The easiest way to get a UK visa at the moment is to become Chinese.
The UK government is pulling all stops to make it as easy and smooth as can be for the Chinese to get visas to the UK. For the better part of 2013, our ever impressive London mayor, Mr Boris Johnson, has frequented China, trying to woo their investors, government and tourists into spending their Yuan in London.
It has been whispered that on one such trip last October, the mayor went over to specifically plead for the forgiveness of UK Prime Minister David Cameron. Cameron had effectively been barred from visiting China because Beijing was pissed off with him for meeting the Dalai Lama. Two months later the prime minister, accompanied by six government ministers, led a successful 3-day trade mission to China. All sins had been forgiven.
That is the power of China for you at the moment, and when the London weather is as warm and bright as it is right now, the young- moneyed folks from China pour into London and other European cities in droves, showing off and fighting to outspend each other.
The average Chinese shopper here spends about pound633 per transaction and up to pound4,000 per shopping trip, as they take aantage of prices, which are about 30 per cent cheaper than at home, with VAT waived. Most high-end London businesses are now employing staff fluent in Chinese and translating signs within their premises into standard Mandarin, the official language in China.
More than a handful of big projects such as British Power, the London Black Cab, the Weetabix company and the UK equivalent of National Water and Sewerage Corporation, (Thames Water), are also co-owned by Chinese investment companies, and the list is longer than this.
The big question is: is London scared of the Chinese?

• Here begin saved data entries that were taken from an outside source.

(* ===== verification/Rbtree.v ===== *)
(** * Red-black trees (src/adt/rbtree.c, include/skp/adt/rbtree.h)

    The store of nodes maps addresses to [rbt_node]s, with the parent pointer and
    the colour packed in one word as in the code; the tree is the root pointer and
    the cached leftmost node of [rbt_root_cached].

    The balancing functions of the code write every case twice, once per side; the
    model writes it once for a [side], the side of the grandparent (or parent) the
    node under work is on, with [child L] = rb_left and [child R] = rb_right.

    The operations are related to a functional red-black tree through a zipper:
    [rep] says that a subtree lies in the store, [repc] that a path to the root
    does. *)

From Stdlib Require Import ZArith Lia.
From stdpp Require Import base list numbers option gmap.
From S2P Require Import Prelude.

Local Open Scope Z_scope.

(** ** Data *)

Inductive side := L | R.
#[export] Instance side_eq_dec : EqDecision side.
Proof. solve_decision. Defined.
Definition flip (d : side) : side := match d with L => R | R => L end.

Record rbt_node := Rnode { rb_pc : Z; rb_right : Z; rb_left : Z }.
Record rbt := Rbt { nodes : gmap Z rbt_node; rb_node : Z; rb_leftmost : Z }.

Definition RB_RED : Z := 0.
Definition RB_BLACK : Z := 1.

Definition __rb_parent (pc : Z) : Z := Z.land pc (not64 3).
Definition __rb_color (pc : Z) : Z := Z.land pc 1.
Definition __rb_is_black (pc : Z) : bool := negb (__rb_color pc =? 0).
Definition __rb_is_red (pc : Z) : bool := __rb_color pc =? 0.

I don’t think so. London looks at China as an opportunity, just like it looked at Africa during the colonial years, and moved on when our economic usefulness expired.

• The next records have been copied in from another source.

(* ===== verification/RbtreeErase.v ===== *)
(** * Red-black trees: removal (src/adt/rbtree.c)

    Refinement of __rb_erase_node and __rb_erase_color by functions on trees, and
    the red-black properties of their results. *)

From Stdlib Require Import ZArith Lia.
From stdpp Require Import base list numbers option gmap.
From S2P Require Import Prelude Rbtree.

Local Open Scope Z_scope.

(** ** The repair loop on functional trees *)

(** The hole [t], below the black-or-red [p] of colour [c], is one black node
    short; [sb] is its black sibling.  Cases 3 and 4 end the repair. *)
Definition del_rotate (d : side) (c : bool) (t : tree) (p : Z) (sb : tree) : tree :=
  if is_black (sub (flip d) sb) then
    let nr := sub d sb in
    mk d c (mk d true t p (sub d nr)) (addr nr)
       (mk d true (sub (flip d) nr) (addr sb) (sub (flip d) sb))
  else
    mk d c (mk d true t p (sub d sb)) (addr sb) (paint true (sub (flip d) sb)).

(** Both children of the sibling are black (case 2). *)
Definition black_children (sb : tree) : bool := is_black (sub L sb) && is_black (sub R sb).

Fixpoint del_fix (k : path) (t : tree) : tree :=
  match k with
  | [] => t
  | Fr d c p sb :: k' =>
      if is_black sb then
        if black_children sb then
          let t' := mk d true t p (paint false sb) in
          if c then del_fix k' t' else plug k' t'
        else plug k' (del_rotate d c t p sb)
      else
        (* case 1: the near child becomes the sibling, below the red [p] *)
        let nr := sub d sb in
        let far := sub (flip d) sb in
        plug k' (mk d true
          (if black_children nr then mk d true t p (paint false nr) else del_rotate d false t p nr)
          (addr sb) far)
  end.

Lemma black_children_side d sb :
  black_children sb = is_black (sub d sb) && is_black (sub (flip d) sb).
Proof. destruct d; [done|]. apply andb_comm. Qed.

Lemma sub_mk d c x a y : sub d (mk d c x a y) = x.
Proof. by destruct d. Qed.
Lemma sub_flip_mk d c x a y : sub (flip d) (mk d c x a y) = y.
Proof. by destruct d. Qed.
Lemma paint_mk d c0 c x a y : paint c0 (mk d c x a y) = mk d c0 x a y.
Proof. by destruct d. Qed.
Lemma tree_cases d t : t = E ∨ ∃ c x a y, t = mk d c x a y.
Proof. destruct t as [|c l a r]; [by left|right]. destruct d; eauto 10. Qed.

Lemma bal_S_nonempty t n : bal t (S n) → t ≠ E.
Proof. by destruct t. Qed.
Lemma bal_red_nonempty t : is_black t = false → t ≠ E.
Proof. by destruct t. Qed.

Lemma del_rotate_bal d c t p sb n : is_black t = true → bal t n → is_black sb = true →
  bal sb (S n) → black_children sb = false →
  is_black (del_rotate d c t p sb) = c ∧
  (if c then bal (del_rotate d c t p sb) (S (S n)) else bal (del_rotate d c t p sb) (S n)).
Proof.
  intros Hbt Ht Hbs Hs Hbc. destruct (tree_cases d sb) as [->|(cs & nr & sa & far & ->)]; [done|].
  rewrite (black_children_side d), sub_mk, sub_flip_mk in Hbc. rewrite is_black_mk in Hbs. subst cs.
  rewrite bal_mk in Hs. destruct Hs as (m & [= <-] & Hnr & Hfar).
  unfold del_rotate. rewrite sub_mk, sub_flip_mk, addr_mk.
  destruct (is_black far) eqn:Hf.
  - rewrite andb_true_r in Hbc. destruct (tree_cases d nr) as [->|(cn & x & na & y & ->)]; [done|].
    rewrite is_black_mk in Hbc. subst cn. rewrite bal_mk in Hnr.
    rewrite is_black_mk, sub_mk, sub_flip_mk. split; [done|].
    destruct c; rewrite !bal_mk, ?is_black_mk; [eexists; split; [done|]|]; rewrite ?bal_mk.
    + split; eexists; (split; [done|]); tauto.
    + split_and!; [done|done| |]; eexists; (split; [done|]); tauto.
  - rewrite is_black_mk. split; [done|].
    assert (is_black (paint true far) = true) as Hp by (by destruct far).
    pose proof (bal_paint_black far n Hf Hfar).
    destruct c; rewrite !bal_mk, ?is_black_mk; [eexists; split; [done|]|]; rewrite ?bal_mk.
    + split; [|done]. eexists; split; [done|]. tauto.
    + split_and!; [done|done| |done]. eexists; split; [done|]. tauto.
Qed.

Lemma paint_red_bal sb n : is_black sb = true → bal sb (S n) → black_children sb = true →
  bal (paint false sb) n ∧ is_black (paint false sb) = false.
Proof.
  intros Hb Hs Hbc. destruct sb as [|[] l a r]; [done| |done]. cbn in *.
  apply andb_true_iff in Hbc as [? ?]. destruct Hs as (m & [= <-] & ? & ?). done.
Qed.

(** The sibling of a hole that misses a black node has a black height. *)
Lemma del_fix_bal k : ∀ t n, is_black t = true → bal t n → kbal k (S n) → balanced (del_fix k t).
Proof.
  induction k as [|[d c p sb] k IH]; intros t n Hbt Ht Hk; cbn [del_fix].
  { split; [done|]. eauto. }
  cbn in Hk. destruct Hk as [Hs Hk].
  destruct (is_black sb) eqn:Hbs.
  - destruct (black_children sb) eqn:Hbc.
    + destruct (paint_red_bal sb n Hbs Hs Hbc) as [Hp _]. destruct c.
      * apply (IH _ (S n)); [apply is_black_mk| |done]. rewrite bal_mk. eauto.
      * destruct Hk as (_ & Htop & Hk). apply (plug_balanced _ _ (S n)); [done| |left; apply is_black_mk].
        rewrite bal_mk. eauto.
    + destruct (del_rotate_bal d c t p sb n Hbt Ht Hbs Hs Hbc) as [Hb Hbal]. destruct c.
      * apply (plug_balanced _ _ (S (S n))); [done|done|by left].
      * destruct Hk as (_ & Htop & Hk). apply (plug_balanced _ _ (S n)); [done|done|by right].
  - destruct c; [|destruct Hk as [? _]; done].
    destruct (tree_cases d sb) as [->|(cs & nr & sa & far & ->)]; [done|].
    rewrite is_black_mk in Hbs. subst cs. rewrite bal_mk in Hs.
    destruct Hs as (Hbn & Hbf & Hn & Hf). rewrite sub_mk, sub_flip_mk, addr_mk.
    apply (plug_balanced _ _ (S (S n))); [done| |left; apply is_black_mk].
    rewrite bal_mk. eexists; split; [done|]. split; [|done].
    destruct (black_children nr) eqn:Hbc.
    + destruct (paint_red_bal nr n Hbn Hn Hbc) as [Hp _]. rewrite bal_mk. eauto.
    + by apply (del_rotate_bal d false t p nr n).
Qed.

Lemma mk_inorder d c x a y : inorder (mk d c x a y) =
  match d with L => inorder x ++ a :: inorder y | R => inorder y ++ a :: inorder x end.
Proof. by destruct d. Qed.

Lemma del_rotate_inorder d c t p sb : sb ≠ E → black_children sb = false →
  inorder (del_rotate d c t p sb) = inorder (mk d c t p sb).
Proof.
  intros Hne Hbc. destruct (tree_cases d sb) as [->|(cs & nr & sa & far & ->)]; [done|].
  rewrite (black_children_side d), sub_mk, sub_flip_mk in Hbc.
  unfold del_rotate. rewrite sub_mk, sub_flip_mk, addr_mk.
  destruct (is_black far) eqn:Hf.
  - rewrite andb_true_r in Hbc. destruct (tree_cases d nr) as [->|(cn & x & na & y & ->)]; [done|].
    rewrite sub_mk, sub_flip_mk, addr_mk, !mk_inorder. destruct d; cbn; rewrite <- ?app_assoc; cbn;
      by rewrite <- ?app_assoc.
  - rewrite !mk_inorder, inorder_paint. destruct d; rewrite <- ?app_assoc; done.
Qed.

Lemma plug_inorder_eq k t t' : inorder t = inorder t' → inorder (plug k t) = inorder (plug k t').
Proof. intros H. by rewrite !inorder_plug, H. Qed.

Lemma del_fix_inorder k : ∀ t n, bal t n → kbal k (S n) → inorder (del_fix k t) = inorder (plug k t).
Proof.
  induction k as [|[d c p sb] k IH]; intros t n Ht Hk; cbn [del_fix plug]; [done|].
  cbn in Hk. destruct Hk as [Hs Hk]. unfold plug1. cbn [f_side f_black f_addr f_other].
  destruct (is_black sb) eqn:Hbs.
  - destruct (black_children sb) eqn:Hbc.
    + destruct (paint_red_bal sb n Hbs Hs Hbc) as [Hp _].
      assert (inorder (plug k (mk d true t p (paint false sb))) = inorder (plug k (mk d c t p sb))) as <-.
      { apply plug_inorder_eq. by rewrite !mk_inorder, inorder_paint. }
      destruct c; [|done]. apply (IH _ (S n)); [|done]. rewrite bal_mk. eauto.
    + apply plug_inorder_eq, del_rotate_inorder; [|done]. by eapply bal_S_nonempty.
  - apply plug_inorder_eq. destruct c; [|destruct Hk as [? _]; done].
    destruct (tree_cases d sb) as [->|(cs & nr & sa & far & ->)]; [done|].
    rewrite is_black_mk in Hbs. subst cs. rewrite bal_mk in Hs. destruct Hs as (_ & _ & Hn & _).
    rewrite sub_mk, sub_flip_mk, addr_mk, (mk_inorder d true), (mk_inorder d true t).
    assert (inorder (if black_children nr then mk d true t p (paint false nr) else del_rotate d false t p nr)
            = inorder (mk d true t p nr)) as ->.
    { destruct (black_children nr) eqn:Hbc.
      - by rewrite !mk_inorder, inorder_paint.
      - rewrite del_rotate_inorder by (done || by eapply bal_S_nonempty). by rewrite !mk_inorder. }
    rewrite !mk_inorder. destruct d; rewrite <- ?app_assoc; done.
Qed.

(** ** The rotations in the store *)

Lemma rb_set_parent_eq s a p n q c : nget s a = Ok n → rb_pc n = pc q c → aligned q →
  rb_set_parent s a p = Ok (nset s a (with_pc (pc p c) n)).
Proof.
  intros Hn Hpc Hq. unfold rb_set_parent, nupd. rewrite Hn, bind_Ok, Hpc, pc_color by done.
  unfold pc. by rewrite Z.lor_comm.
Qed.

Most of UK’s manufacturing arm is based in China, just as some are in Vietnam, India and all these places. They put themselves in a position where companies from anywhere around the world decide it is prudent to do business with them. The main attraction in China has been the cheap labour, which unfortunately is slowly being compromised by shoddy workmanship and the slowly mounting gospel of corporate responsibility and ‘fair trade.’ For now though, it is quite ‘profitable’ being Chinese.
Now for Africa, we are yet to get to that ‘profitable’ position. A continent, with our natural resources and unadulterated land, is ours for the taking. I am thinking organic foods, the wildlife, and our history, culture and heritage (after all, London makes millions from theirs).
This commercial big business is not our thing. We are a people who attach too much emotion to business. We may find it tough going if we tried operating in the dehumanising and oppressive ways we see some of these Asian economies treat their workers. But then this fact could also make us very appealing to organisations that want to be associated with clean and ethical ways of doing business.
America and Europe seems to have had their day and the Chinese are having theirs. Following the natural trend of things, shouldn’t we start warming up for ours now? And for a change, have the rest of the world fight for our visas?